Susan Allen-Gil has recently been granted $900 from the Humanities and Sciences' Ithaca Fund for the project entitled, "Building Sustainability", for 2004.
As an outgrowth of the Ithaca College-EcoVillage teaching partnership that began in 2002, we propose the development of a monthly faculty-student discussion group on sustainability that would meet during the lunch hour or late afternoon.
Through previous Faculty Development Colloquiums (February and September 2003), we have brought together faculty from diverse departments that share an interest in sustainability. We likewise brought together 30-40 interested local leaders in government, academia, business, non-profit, and environmental organizations through an off-campus sustainability presentation (September 2003).

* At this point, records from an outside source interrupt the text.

(* ===== verification/XTime.v ===== *)
(** * src/x_time.c: clocks, sleeping and elapsed timers *)
From S2P Require Import Prelude Syscalls Structs Machine DemoOS.

(** An out-parameter is a [bool], false when the pointer is NULL; a function
  returns its code with what it stored, [None] when it stored nothing. *)

Definition CLOCK_REALTIME : Z := 0.
Definition CLOCK_MONOTONIC : Z := 1.

Section Time.
Context {os : OS}.

Definition x_time_clock_ns (clock_id : Z) : M (Z * option Z) :=
  r ← sys (Sclock_gettime clock_id);
  if negb (r.1 =? 0) then e ← get_errno; mret (e, None)
  else mret (0, Some (u64 (u64 (u64 r.2.1 * 1000000000) + u64 r.2.2))).

Definition x_time_monotonic_ns (nanoseconds : bool) : M (Z * option Z) :=
  if negb nanoseconds then mret (EINVAL, None)
  else x_time_clock_ns CLOCK_MONOTONIC.

Definition x_time_system_ns (nanoseconds : bool) : M (Z * option Z) :=
  if negb nanoseconds then mret (EINVAL, None)
  else x_time_clock_ns CLOCK_REALTIME.

(** One turn of the loop around [nanosleep]. *)
Definition x_time_sleep_step (request : timespec) : M (timespec + Z) :=
  r ← sys (Snanosleep request.1 request.2);
  if r.1 =? 0 then mret (inr 0)
  else e ← get_errno;
       if negb (e =? EINTR) then mret (inr e) else mret (inl r.2).

Definition x_time_sleep_us (fuel : nat) (microseconds : Z) : M Z :=
  if microseconds =? 0 then mret 0
  else
    let request := (microseconds / 1000000, (microseconds mod 1000000) * 1000) in
    iterM fuel x_time_sleep_step request.

Definition x_time_sleep_ms (fuel : nat) (milliseconds : Z) : M Z :=
  if UINT64_MAX / 1000 <? milliseconds then mret EOVERFLOW
  else x_time_sleep_us fuel (u64 (milliseconds * 1000)).

(** [x_timer_t] is its only member, [started_ns]. *)
Definition x_timer_start (timer : bool) : M (Z * option Z) :=
  if negb timer then mret (EINVAL, None) else x_time_monotonic_ns true.

Definition x_timer_elapsed_ns (timer : option Z) (nanoseconds : bool) : M (Z * option Z) :=
  match timer with
  | Some started_ns =>
      if negb nanoseconds then mret (EINVAL, None) else
      now ← x_time_monotonic_ns true;
      if negb (now.1 =? 0) then mret (now.1, None)
      else
        let n := default 0 now.2 in
        mret (0, Some (if started_ns <=? n then n - started_ns else 0))
  | None => mret (EINVAL, None)
  end.

(** ** Specifications used by the other components *)

(** What a clock reading returns: on success a 64-bit count, on failure a
    positive error; the heap and the held resources do not change. *)
Definition clock_result (e : Z) (h : gmap ptr obj) (t : list ev)
    (r : Z * option Z) (s : st) : Prop :=
  hp s = h /\ inert_ext t (tr s) /\
  ((r.1 = 0 /\ exists n, r.2 = Some n /\ is_u64 n) \/ (0 < r.1 /\ r.2 = None)).

Lemma wp_time_monotonic md e h t Q :
  (forall r s, clock_result e h t r s -> Q r s) ->
  wp md (x_time_monotonic_ns true) Q (St e h t).
Proof.
  intros HQ. unfold x_time_monotonic_ns, x_time_clock_ns. cbn [negb].
  wp_run; apply HQ; (split_and!; [done|by cbn; auto with xlib|]).
  - right. destruct Hpost as [[?|[? ?]] _]; [lia|done].
  - left. split; [done|]. eexists. split; [done|]. apply u64_range.
Qed.

(** The reading is exact: it does not wrap before the year 2554. *)
Lemma clock_ns_exact sec nsec :
  0 <= sec <= 18446744072 -> 0 <= nsec < 1000000000 ->
  u64 (u64 (u64 sec * 1000000000) + u64 nsec) = sec * 1000000000 + nsec.
Proof.
  intros. unfold u64. rewrite (Z.mod_small sec), (Z.mod_small nsec) by lia.
  rewrite (Z.mod_small (_ * _)) by lia. by rewrite Z.mod_small by lia.
Qed.

(** ** Sleeping *)

(** The time the kernel reports as slept over a history, in nanoseconds. *)
Fixpoint slept (t : list ev) : Z :=
  match t with
  | [] => 0
  | Ev (Snanosleep s n) r :: t' =>
      slept t' + (s * 1000000000 + n)
      - (if r.1 =? 0 then 0 else r.2.1 * 1000000000 + r.2.2)
  | _ :: t' => slept t'
  end.


Definition sleep_request_ok (e : ev) : Prop :=
  match e with Ev (Snanosleep sec nsec) _ => timespec_ok (sec, nsec) | _ => True end.

(** [x_time_sleep_us] returns once signals stop arriving: [n] units of
    fuel are enough when the [n]th call and the later ones are not
    interrupted.  Every request it hands to the kernel is a valid [timespec],
    and it never reports EINTR. *)
Theorem x_time_sleep_us_returns fuel us n s :
  is_u64 us -> quiet_after n -> (n < fuel)%nat ->
  wp Total (x_time_sleep_us fuel us)
    (fun rc s' => 0 <= rc /\ rc <> EINTR /\
       exists t', tr s' = t' ++ tr s /\ Forall sleep_request_ok t') s.
Proof.
  intros Hus Hq Hf. destruct s as [e h t]. unfold x_time_sleep_us. wp_step.
  { apply wp_ret. split_and!; [done..|]. by exists []. }
  apply (wp_iter _ (fun req s' => timespec_ok req /\
           exists t', tr s' = t' ++ t /\ Forall sleep_request_ok t')
           (fun _ s' => n - length (tr s'))%nat); cbn.
  - intros [sec nsec] [e1 h1 t1] [Hr (t' & Heq & Ht')]. unfold x_time_sleep_step.
    cbn in Heq. subst t1.
    apply wp_bind, wp_sys_eq. intros r e' Hc [Hp Hrem]. cbn in *.
    assert (Forall sleep_request_ok (Ev (Snanosleep sec nsec) r :: t')) as Ht
      by (by constructor).
    assert (exists t'0, Ev (Snanosleep sec nsec) r :: t' ++ t = t'0 ++ t /\
                        Forall sleep_request_ok t'0) as Hex by (by eexists (_ :: t')).
    assert (r.1 <> 0 -> (if e' =? 0 then e1 else e') = e' /\ 0 < e') as Herr.
    { intros. destruct Hp as [?|[? ?]]; [done|]. destruct (Z.eqb_spec e' 0); lia. }
    wp_run; [done| |]; destruct (Herr E0) as [He Hpos]; rewrite He in *.
    + split_and!; [lia|done|exact Hex].
    + split; [by split|].
      destruct (decide (n <= length (t' ++ t))%nat) as [Hn|Hn]; [|cbn; lia].
      destruct (Hq _ _ (Snanosleep sec nsec) Hn). by rewrite Hc.
  - split; [|by exists []]. unfold timespec_ok, is_u64 in *. cbn.
    pose proof (Z.mod_pos_bound us 1000000). split; [|lia].
    split; [apply Z.div_pos; lia|]. apply Z.div_lt_upper_bound; lia.
  - lia.
Qed.

(** The overflow check of [x_time_sleep_ms] is exact: it fails with
    EOVERFLOW, without calling the kernel, precisely when the duration in
    microseconds does not fit 64 bits, and otherwise sleeps for exactly
    [ms * 1000] microseconds. *)
Theorem x_time_sleep_ms_overflow fuel ms :
  is_u64 ms ->
  x_time_sleep_ms fuel ms =
    if decide (ms * 1000 < 2 ^ 64) then x_time_sleep_us fuel (ms * 1000)
    else mret EOVERFLOW.
Proof.
  intros Hms. unfold x_time_sleep_ms, is_u64, UINT64_MAX in *.
  case_decide.
  - destruct (Z.ltb_spec (18446744073709551615 / 1000) ms) as [Hlt|_].
    + change (18446744073709551615 / 1000) with 18446744073709551 in Hlt. lia.
    + by rewrite u64_small by (unfold is_u64; lia).
  - destruct (Z.ltb_spec (18446744073709551615 / 1000) ms) as [_|Hge]; [done|].
    change (18446744073709551615 / 1000) with 18446744073709551 in Hge. lia.
Qed.

(** An elapsed time is never the wrap-around of a negative difference: it
    is the difference of the two readings, or 0 when the clock went back. *)
Theorem x_timer_elapsed_bounded started s :
  is_u64 started ->
  wp Total (x_timer_elapsed_ns (Some started) true)
    (fun r s' => hp s' = hp s /\
       ((0 < r.1 /\ r.2 = None) \/
        (r.1 = 0 /\ exists now, is_u64 now /\ r.2 = Some (Z.max 0 (now - started))))) s.
Proof.
  intros Hs. destruct s as [e h t]. unfold x_timer_elapsed_ns. wp_step.
  apply wp_bind, wp_time_monotonic.
  intros [rc v] [e' h' t'] (Hh & _ & [[Hrc (now & Hv & Hnow)]|[Hrc Hv]]); cbn in *;
    subst; wp_run; cbn; (split; [done|]); try lia; [|by left].
  right. split; [done|]. exists now. split; [done|]. f_equal.
  destruct (Z.leb_spec started now); lia.
Qed.
End Time.

(** ** Examples *)


Lemma x_time_sleep_us_returns_witness :
wp Total (x_time_sleep_us (os := signal_os 3) 10 1500)
  (fun rc s' => 0 <= rc /\ rc <> EINTR /\
     exists t', tr s' = t' ++ tr st0 /\ Forall sleep_request_ok t') st0.
Proof.
apply (x_time_sleep_us_returns (os := signal_os 3) 10 1500 3).
- done.
- apply signal_os_quiet.
- lia.
Defined.

Lemma x_time_sleep_ms_overflow_witness :
x_time_sleep_ms (os := calm_os) 1 18446744073709552 = mret EOVERFLOW.
Proof. rewrite (x_time_sleep_ms_overflow (os := calm_os)); [by vm_compute|done]. Defined.

Lemma x_timer_elapsed_bounded_witness :
wp Total (x_timer_elapsed_ns (os := calm_os) (Some 7) true)
  (fun r s' => hp s' = hp st0 /\
     ((0 < r.1 /\ r.2 = None) \/
      (r.1 = 0 /\ exists now, is_u64 now /\ r.2 = Some (Z.max 0 (now - 7))))) st0.
Proof. apply (x_timer_elapsed_bounded (os := calm_os)). done. Defined.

We believe that maintaining these connections among IC faculty, and between IC and the local community, are critical to future curriculum and community service efforts in this area. We also believe that student involvement in this dialogue and process would be extremely valuable to the students and to the group as a whole.
Thus, our primary objective is to fertilize the exchange of information and ideas regarding sustainability theory and practice among students, faculty, and staff at IC, and invested members of the local community, including EcoVillage.
We propose to do this by convening six monthly sustainability discussion groups (three in spring 2004 and three in fall 2004). The moderator position will rotate among key participants, allowing each to pick a specific reading to be discussed or invite a member of the community to speak to the group about the sustainability projects in which they are involved locally. The funds would be used in the following way: $600 for guest speaker fees and outside moderators ($100 per session) and $300 for food ($50 per meeting to entice students).
We expect that this program would have several projected outcomes:
- Increased student-faculty interactions in a non-course setting,
- Increased interaction between IC (especially students) and the local community, and
- Increased size and strength of network of members of the IC community interested in sustainability.
We hope that this program has the potential to lay groundwork for developing a community service course, "Projects in Sustainability," and a proposed interdisciplinary minor in sustainability within the Environmental Studies Program.
This project addresses two of the three areas of scope targeted by the H&S Ithaca Fund. This discussion group enhances teaching and learning in several different courses as faculty from six departments (biology, physics, economics, writing, politics, and anthropology) within H&S have undertaken efforts to incorporate sustainability into their courses through a course development program that the IC-EVI grant offered last summer. We anticipate that these faculty members would all continue participation in such a discussion group. Secondly, this project fosters faculty/student interaction in a way that would likely develop into community-based collaborative student/faculty research projects.